The mortgage market is incredibly competitive at the moment and with Yorkshire Building Society offering a mortgage at a rate of 0.89% last month, the battle lines have certainly been drawn.
In response, on April 26th, Santander launched mortgages from 1.14% on a 2-year loan. They also reduced interest on existing deals by 0.3 percentage points and released new products to their range, including buy-to-let remortgage options and new fixed term deals.
Martin Stewart, from mortgage brokers London Money, told the Daily Mail that with many lenders “behind on their lending targets”, they are now “fighting fiercely to get more customers on to their books and that’s why they are offering […] ludicrously low mortgages”. According to Stewart, this state of affairs is likely to continue for the “foreseeable future” – good news if you’re looking for a new mortgage any time soon.
Is it all good news?
If the tale of Atom bank is anything to go by, there might be a down-side for customers: with super-low rate deals becoming incredibly popular, incredibly quickly, there is a chance the mortgage market will become competitive for customers, as well as for lenders.

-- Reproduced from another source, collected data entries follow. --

(** On older kernels a name of a type that the encoder produces is decoded to the
    same handles: with a search that looks up the file the result is that of
    [uvfs_fh_to_dentry], with one that looks up the directory that of
    [uvfs_fh_to_parent]; of those two only the former accepts other types. *)
Theorem decode_equivalence sb fh n type (w : world C K) :
  (type = 1 /\ 3 <= n \/ type = 2 /\ 5 <= n) -> (5 <= length fh)%nat ->
  uvfs_decode_fh fh n type (fun h _ => uvfs_get_dentry current sb h) w =
  uvfs_fh_to_dentry current sb fh n type w /\
  uvfs_decode_fh fh n type
    (fun _ o => match o with Some h => uvfs_get_dentry current sb h | None => mret PtrNull end) w =
  uvfs_fh_to_parent current sb fh n type w.
Proof.
  intros Ht Hl. do 5 (destruct fh as [|? fh]; [cbn in Hl; lia|]).
  unfold uvfs_decode_fh, uvfs_fh_to_dentry, uvfs_fh_to_parent.
  destruct Ht as [[-> Hn]|[-> Hn]].
  - rewrite (proj2 (Z.ltb_ge n 3)) by lia. split; [done|]. by rewrite orb_true_r.
  - by rewrite (proj2 (Z.ltb_ge n 3)), (proj2 (Z.ltb_ge n 5)) by lia.
Qed.
End theorems.

(** ** The example *)

Definition demo_file : inode := demo_inode 3 (S_IFREG + 420) Uvfs_file_inode_operations.
Definition demo_root : inode := demo_inode 2 (S_IFDIR + 493) Uvfs_dir_inode_operations.
Definition demo_entry : dentry := Dentry [97] (Some 1%nat) 0 true.
Definition demo_root_entry : dentry := Dentry [47] (Some 0%nat) 0 true.

Lemma demo_fh_wf n : uint_range n -> fhandle_wf (demo_fh n).
Proof. intros Hn. unfold fhandle_wf. cbn. unfold uint_range in *. lia. Qed.

Lemma export_roundtrip_witness :
  exists type x w',
    (r ← uvfs_encode_fh 1%nat [0; 0; 0; 0; 0] 5 true;
     let '(type, fh, n) := r in
     x ← uvfs_fh_to_dentry demo_cred 0%nat fh n type;
     mret (type, x)) demo_world = Some ((type, x), w') /\
    conduit w' = demo_alone /\ obtained 1%nat demo_kernel x (kern w').
Proof.
  pose proof (export_roundtrip demo_cred demo_alone demo_kernel 1%nat demo_entry 1%nat demo_file
    [0; 0; 0; 0; 0] true demo_root_entry 0%nat demo_root demo_cache_ok
    (demo_fh_wf 3 ltac:(unfold uint_range; lia)) eq_refl eq_refl eq_refl eq_refl eq_refl eq_refl)
    as H.
  apply wp_elim in H as ([type x] & w' & E & Hc & Hr). exists type, x, w'.
  split; [exact E|]. split; [exact Hc|exact (proj2 Hr)].
Defined.

Lemma export_parent_roundtrip_witness :
  wp (r ← uvfs_encode_fh 1%nat [0; 0; 0; 0; 0] (len [0; 0; 0; 0; 0]) true;
      let '(type, fh, n) := r in uvfs_fh_to_parent demo_cred (i_sb demo_file) fh n type)
     (fun r w' => conduit w' = demo_alone /\ obtained 0%nat demo_kernel r (kern w'))
     (World demo_alone demo_kernel).
Proof.
  exact (export_parent_roundtrip demo_cred demo_alone demo_kernel 1%nat demo_entry 1%nat demo_file
    [0; 0; 0; 0; 0] demo_root_entry 0%nat demo_root demo_cache_ok
    (demo_fh_wf 3 ltac:(unfold uint_range; lia)) (demo_fh_wf 2 ltac:(unfold uint_range; lia))
    eq_refl eq_refl eq_refl eq_refl eq_refl eq_refl eq_refl ltac:(by vm_compute) eq_refl eq_refl).
Defined.

Lemma uvfs_get_dentry_correct_witness :
  wp (uvfs_get_dentry demo_cred 0%nat (wire_handle 3 7 5))
     (dentry_of demo_cred demo_alone demo_kernel 0%nat (wire_handle 3 7 5)) demo_world.
Proof. exact (uvfs_get_dentry_correct demo_cred _ _ _ _ demo_cache_ok). Defined.

Lemma uvfs_get_parent_spec_witness :
  exists r w', uvfs_get_parent demo_cred 0%nat demo_world = Some (r, w') /\
    (r = ERR_PTR (- ENOMEM) \/
     exists u, asked demo_alone (conduit w') (RqLookup 100 100 (demo_fh 2) dotdot) u).
Proof.
  pose proof (uvfs_get_parent_spec demo_cred demo_alone demo_kernel 0%nat demo_root_entry 0%nat
    demo_root demo_cache_ok eq_refl eq_refl eq_refl) as H.
  apply wp_elim in H as (r & w' & E & H). exists r, w'. split; [exact E|].
  destruct H as [(-> & _)|(u & Ha & _)]; [by left|right; by exists u].
Defined.

Lemma decode_equivalence_witness :
  uvfs_decode_fh [3; 7; 5; 2; 5] 5 2 (fun h _ => uvfs_get_dentry demo_cred 0%nat h) demo_world =
  uvfs_fh_to_dentry demo_cred 0%nat [3; 7; 5; 2; 5] 5 2 demo_world.
Proof.
  exact (proj1 (decode_equivalence demo_cred 0%nat [3; 7; 5; 2; 5] 5 2 demo_world
    ltac:(right; lia) ltac:(cbn; lia))).
Defined.

(** A run: the file is named, and a dentry is obtained that is not in memory yet. *)
Example demo_export :
  (fun r => (fst r, exchanges (conduit (snd r)))) <$>
  uvfs_encode_fh 1%nat [0; 0; 0; 0; 0] 5 true demo_world =
  Some ((2, [3; 3; 5; 2; 5], 5), []).
Proof. by vm_compute. Qed.

(** An unknown file, and a server that is down. *)
Example demo_stale :
  fst <$> uvfs_fh_to_dentry demo_cred 0%nat [3; 9; 5] 3 1 demo_down = Some (ERR_PTR (- EIO)).
Proof. by vm_compute. Qed.
(** X4. Whether anyone subscribes to the debug image changes nothing of
    the primary output: the published segment lists, the log, the flags, the
    calibration and the shutdown request are the same for any two numbers of
    connections. Without a subscriber no image is drawn, cached or
    published. *)
Theorem debug_subscribers_do_not_change_output (s : Node) (n n' : nat)
    (msg : SegmentList) :
  primary (snd (lineseglist_cb n msg s))
    = primary (snd (lineseglist_cb n' msg s)) /\
  store (snd (lineseglist_cb 0 msg s)) = store s /\
  pub_debug_img (snd (lineseglist_cb 0 msg s)) = pub_debug_img s.
Proof.
  split; [|apply lineseglist_cb_no_subscriber].
  rewrite !lineseglist_cb_primary. reflexivity.
Qed.

Lemma lineseglist_cb_outputs (s : Node) (n : nat) (msg : SegmentList) :
  let s' := snd (lineseglist_cb n msg s) in
  (pub_lineseglist s' = pub_lineseglist s /\ pub_debug_img s' = pub_debug_img s) \/
  exists out,
    pub_lineseglist s' =
      pub_lineseglist s ++ [{| header := header msg; segments := out |}] /\
    length out = length (segments msg) /\
    (pub_debug_img s' = pub_debug_img s \/
     exists data,
       pub_debug_img s' =
         pub_debug_img s ++ [{| ci_header := Some (header msg); ci_data := data |}]).
Proof.
  intros s'. subst s'. destruct (camera_info_received s) eqn:E.
  - destruct (mapM (project_segment (camera s) (ground_projector s)) (segments msg))
      as [out|e] eqn:Hm.
    + right. exists out.
      split; [exact (lineseglist_cb_publishes s n msg out E Hm)|].
      split.
      { apply mapM_ok_Forall2 in Hm. symmetry. exact (Forall2_length _ _ _ Hm). }
      rewrite (lineseglist_cb_steps s n msg out E Hm).
      set (m := {| header := header msg; segments := out |}).
      destruct (published_outputs s m) as [_ Hd].
      destruct (0 <? n)%nat; [|left; exact Hd].
      pose proof (debug_image_keeps pub_debug_img m
                    (fun _ _ => eq_refl) (fun _ _ => eq_refl) (published s m)) as Hk.
      unfold keeps in Hk. rewrite bind_unfold.
      destruct (debug_image m (published s m)) as [[image|e] s2];
        cbn [snd] in Hk; [|left; cbn; congruence].
      rewrite bind_unfold. unfold deref.
      destruct (arrays s2 !! image) as [pixels|]; [|left; cbn; congruence].
      right. exists (cv2_to_compressed_imgmsg pixels). cbn.
      rewrite Hk, Hd. reflexivity.
    + rewrite (lineseglist_cb_raises s n msg e E Hm). auto.
  - rewrite (lineseglist_cb_not_ready s n msg E). auto.
Qed.

(** X5. One received segment list gives at most one published segment
    list and at most one debug image, both with the header of the received
    list; a published list has as many segments as the received one, and a
    debug image is published only after its segment list. *)
Theorem one_output_per_batch (s : Node) (n : nat) (msg : SegmentList) :
  let s' := snd (lineseglist_cb n msg s) in
  (pub_lineseglist s' = pub_lineseglist s /\ pub_debug_img s' = pub_debug_img s) \/
  exists out,
    pub_lineseglist s' =
      pub_lineseglist s ++ [{| header := header msg; segments := out |}] /\
    length out = length (segments msg) /\
    (pub_debug_img s' = pub_debug_img s \/
     exists data,
       pub_debug_img s' =
         pub_debug_img s ++ [{| ci_header := Some (header msg); ci_data := data |}]).
Proof. apply lineseglist_cb_outputs. Qed.

Lemma cb_camera_info_keeps_outputs msg :
  preserves (keeps outputs) (cb_camera_info msg).
Proof. unfold cb_camera_info. frame_node. Qed.

(** X16. Over any sequence of camera infos and segment lists, nothing that
    was published is withdrawn; the new segment lists are no more than the
    segment lists received, and the new debug images no more than the new
    segment lists. *)
Theorem outputs_only_grow (s : Node) (evs : list event) :
  exists lists images,
    pub_lineseglist (spin evs s) = pub_lineseglist s ++ lists /\
    pub_debug_img (spin evs s) = pub_debug_img s ++ images /\
    (length images <= length lists)%nat /\
    (length lists <= length (List.filter is_lineseglist_in evs))%nat.
Proof.
  revert s. induction evs as [|ev evs IH]; intros s.
  - exists [], []. cbn. rewrite !app_nil_r. auto.
  - rewrite spin_cons.
    destruct (IH (snd (dispatch ev s))) as (lists & images & Hl & Hi & Hle & Hn).
    destruct ev as [msg|n msg]; cbn [dispatch List.filter is_lineseglist_in] in *.
    + pose proof (cb_camera_info_keeps_outputs msg s) as Hk.
      unfold keeps, outputs in Hk. injection Hk as Hk1 Hk2.
      rewrite Hk1 in Hl. rewrite Hk2 in Hi. exists lists, images. auto.
    + destruct (lineseglist_cb_outputs s n msg)
        as [[H1 H2]|(out & H1 & _ & [H2|[data H2]])];
        rewrite H1 in Hl; rewrite H2 in Hi.
      * exists lists, images. cbn. repeat split; try assumption. lia.
      * rewrite <- app_assoc in Hl. eexists (_ :: lists), images.
        cbn. repeat split; try eassumption; lia.
      * rewrite <- app_assoc in Hl, Hi. eexists (_ :: lists), (_ :: images).
        cbn. repeat split; try eassumption; lia.
Qed.

Lemma first_lines_add_log lvl msg (s : Node) :
  is_first_line (lvl, msg) = false ->
  first_lines (add_log lvl msg s) = first_lines s.
Proof.
  intros Hl. unfold first_lines. cbn [logs add_log].
  rewrite List.filter_app. cbn [List.filter]. rewrite Hl. apply app_nil_r.
Qed.

Lemma init_fresh fs namespace (s0 : Node) :
  __init__ fs namespace blank = (Ok tt, s0) ->
  first_processing_done s0 = false /\ first_lines s0 = [] /\
  debug_img_bg s0 = None /\ arrays s0 = [].
Proof.
  intros Hinit.
  assert (Hlog : forall lvl msg, lvl <> info ->
            preserves (keeps first_lines) (log lvl msg)).
  { intros lvl msg Hl s. apply first_lines_add_log. destruct lvl; [congruence|..]; reflexivity. }
  assert (Hk : preserves (keeps (fun s => (first_lines s, arrays s)))
                 (__init__ fs namespace)).
  { assert (Hlog' : forall lvl msg, lvl <> info ->
              preserves (keeps (fun s => (first_lines s, arrays s))) (log lvl msg)).
    { intros lvl msg Hl s. unfold keeps. f_equal. apply (Hlog lvl msg Hl s). }
    unfold __init__, load_extrinsics.
    repeat lazymatch goal with
      | |- preserves _ (log warn _) => apply Hlog'; discriminate
      | |- preserves _ (log error _) => apply Hlog'; discriminate
      | |- preserves _ (signal_shutdown _) => unfold signal_shutdown
      | |- _ => frame_step
      end. }
  specialize (Hk blank). rewrite Hinit in Hk. unfold keeps in Hk.
  cbn in Hk. injection Hk as Hf Ha.
  revert Hinit. unfold __init__. unfold mbind at 1 2 3 4 5 6 7, M_bind. unfold modify.
  destruct (load_extrinsics fs namespace _) as [[h|e] s']; [|discriminate].
  unfold lift. destruct (reshape h 3 3) as [h33|e]; [|discriminate].
  intros [= <-]. repeat split; assumption.
Qed.

(** The first published list and its log line go together. *)
Lemma first_line_step ev (s : Node) :
  length (first_lines s) = (if first_processing_done s then 1 else 0)%nat ->
  (first_processing_done s = true <-> pub_lineseglist s <> []) ->
  let s' := snd (dispatch ev s) in
  length (first_lines s') = (if first_processing_done s' then 1 else 0)%nat /\
  (first_processing_done s' = true <-> pub_lineseglist s' <> []).
Proof.
  intros Hn Hp s'. subst s'.
  assert (Hview : forall t : Node,
    (first_lines t, first_processing_done t, pub_lineseglist t)
      = (first_lines s, first_processing_done s, pub_lineseglist s) ->
    length (first_lines t) = (if first_processing_done t then 1 else 0)%nat /\
    (first_processing_done t = true <-> pub_lineseglist t <> [])).
  { intros t [= -> -> ->]. auto. }
  destruct ev as [msg|n msg]; cbn [dispatch].
  - apply Hview.
    assert (Hk : preserves (keeps (fun t => (first_lines t, first_processing_done t,
                                             pub_lineseglist t)))
                   (cb_camera_info msg)).
    { unfold cb_camera_info. frame_node. }
    apply Hk.
  - pose proof (lineseglist_cb_primary s n msg) as Hprim.
    unfold primary in Hprim. injection Hprim as Hpub Hlogs Hdone _ _ _.
    unfold first_lines. rewrite Hpub, Hlogs, Hdone. fold (first_lines (handled s msg)).
    unfold handled. destruct (camera_info_received s).
    + destruct (mapM _ (segments msg)) as [out|e]; [|auto].
      unfold published. destruct (first_processing_done s) eqn:Ed.
      * cbn. rewrite Ed. split; [exact Hn|]. split; [intros _|reflexivity].
        intros Habs. apply app_eq_nil in Habs as [_ Habs]. discriminate.
      * unfold first_lines. cbn. rewrite List.filter_app. cbn. rewrite length_app.
        unfold first_lines in Hn. rewrite Hn. split; [reflexivity|].
        split; [intros _|reflexivity].
        intros Habs. apply app_eq_nil in Habs as [_ Habs]. discriminate.
    + rewrite first_lines_add_log by reflexivity. cbn. auto.
Qed.

(** X6. From [__init__] on, the line "First projected segments published."
    is logged at most once, and it has been logged exactly when a segment
    list has been published. *)
Theorem first_publication_is_logged_once (fs : gmap string string)
    (namespace : string) (s0 : Node) (evs : list event) :
  __init__ fs namespace blank = (Ok tt, s0) ->
  let s := spin evs s0 in
  length (first_lines s) = (if first_processing_done s then 1 else 0)%nat /\
  (first_processing_done s = true <-> pub_lineseglist s <> []).
Proof.
  intros Hinit. cbn zeta.
  destruct (init_fresh _ _ _ Hinit) as (Hd & Hf & _).
  destruct (init_not_ready _ _ _ Hinit) as (_ & Hp & _).
  assert (H0 : length (first_lines s0) = (if first_processing_done s0 then 1 else 0)%nat /\
               (first_processing_done s0 = true <-> pub_lineseglist s0 <> [])).
  { rewrite Hd, Hf, Hp. split; [reflexivity|]. split; [discriminate|congruence]. }
  clear Hinit Hd Hf Hp. revert s0 H0.
  induction evs as [|ev evs IH]; intros s0 [Hn Hp]; [auto|].
  rewrite spin_cons. apply IH. apply first_line_step; assumption.
Qed.

Lemma plot_segment_stroke (l : list Image) im (seg : Segment) (s : Node) :
  plot_segment (length l) seg (set_arrays (l ++ [im]) s) =
  match stroke seg with
  | Ok f => (Ok tt, set_arrays (l ++ [f im]) s)
  | Raise e => (Raise e, set_arrays (l ++ [im]) s)
  end.
Proof.
  unfold plot_segment, stroke. destruct (negb (out_of_scope seg)); [|reflexivity].
  unfold mbind at 1, M_bind, lift.
  destruct (ground_to_pixel (fst (points seg))) as [pt1|e]; [|reflexivity].
  cbn [mbind result_bind]. unfold mbind at 1, M_bind.
  destruct (ground_to_pixel (snd (points seg))) as [pt2|e]; [|reflexivity].
  cbn [mbind result_bind mret result_ret]. unfold draw, modify.
  cbn [arrays set_arrays]. rewrite alter_at_end. reflexivity.
Qed.

Lemma plot_loop_render segs (l : list Image) im (s : Node) :
  exists im',
    for_each segs (plot_segment (length l)) (set_arrays (l ++ [im]) s) =
    (match render im segs with Ok _ => Ok tt | Raise e => Raise e end,
     set_arrays (l ++ [im']) s) /\
    (forall done, render im segs = Ok done -> im' = done).
Proof.
  revert im. induction segs as [|seg segs IH]; intros im.
  - exists im. split; [reflexivity|]. cbn. intros done [= <-]. reflexivity.
  - cbn [for_each render]. rewrite bind_unfold, plot_segment_stroke.
    destruct (stroke seg) as [f|e]; cbn [mbind result_bind].
    + destruct (IH (f im)) as (im' & Hrun & Hdone). exists im'. auto.
    + exists im. split; [reflexivity|]. intros done [=].
Qed.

In the case of Atom bank, it released a 1.29% deal on a 5 year fixed-rate mortgage and then pulled it 9 days later due to ‘high demand’. According to Charlotte Nelson, of finance website Moneyfacts, this shows that offers like this “will only have a very short shelf life”, meaning customers will need to move fast if they want to get their hands on them. Unfortunately, this environment carries a risk that many people may move to get their hands on a cheap mortgage before they’ve properly thought about and before they’re ready.
It’s also important that people read the small print on all deals before trying to progress too far down the application process. Often the better the rate, the smaller the borrowing percentage up for grabs. For example, you may only be able to borrow 60% of the cost of your home on a low interest deal, compared to 95% on a higher interest rate. Your credit history will also have a role to play, as lenders may be looking for those with higher credit scores when approving people for their best deals. This is because your credit score is a perception of your creditworthiness – whether you’re likely to be able to pay a lender back or not. Consequently, the higher it is, the lower risk you are in the eyes of lenders. You can check your credit score by signing into your Noddle account.
Getting your hands on the best deals
When lenders release market disrupting low-rate deals, they often make them exclusive to a certain platform, such as their own website and store, or a certain number of brokers or comparison sites. You need to do your research to learn where you can find the best deals to make sure you’re seeing everything you may be eligible for.
When lenders start battling for your custom, you’re certain to see some really competitive deals come to the market. While this can be great news, it’s important to avoid being caught up in the headline price and to continue to do your research before applying for a mortgage.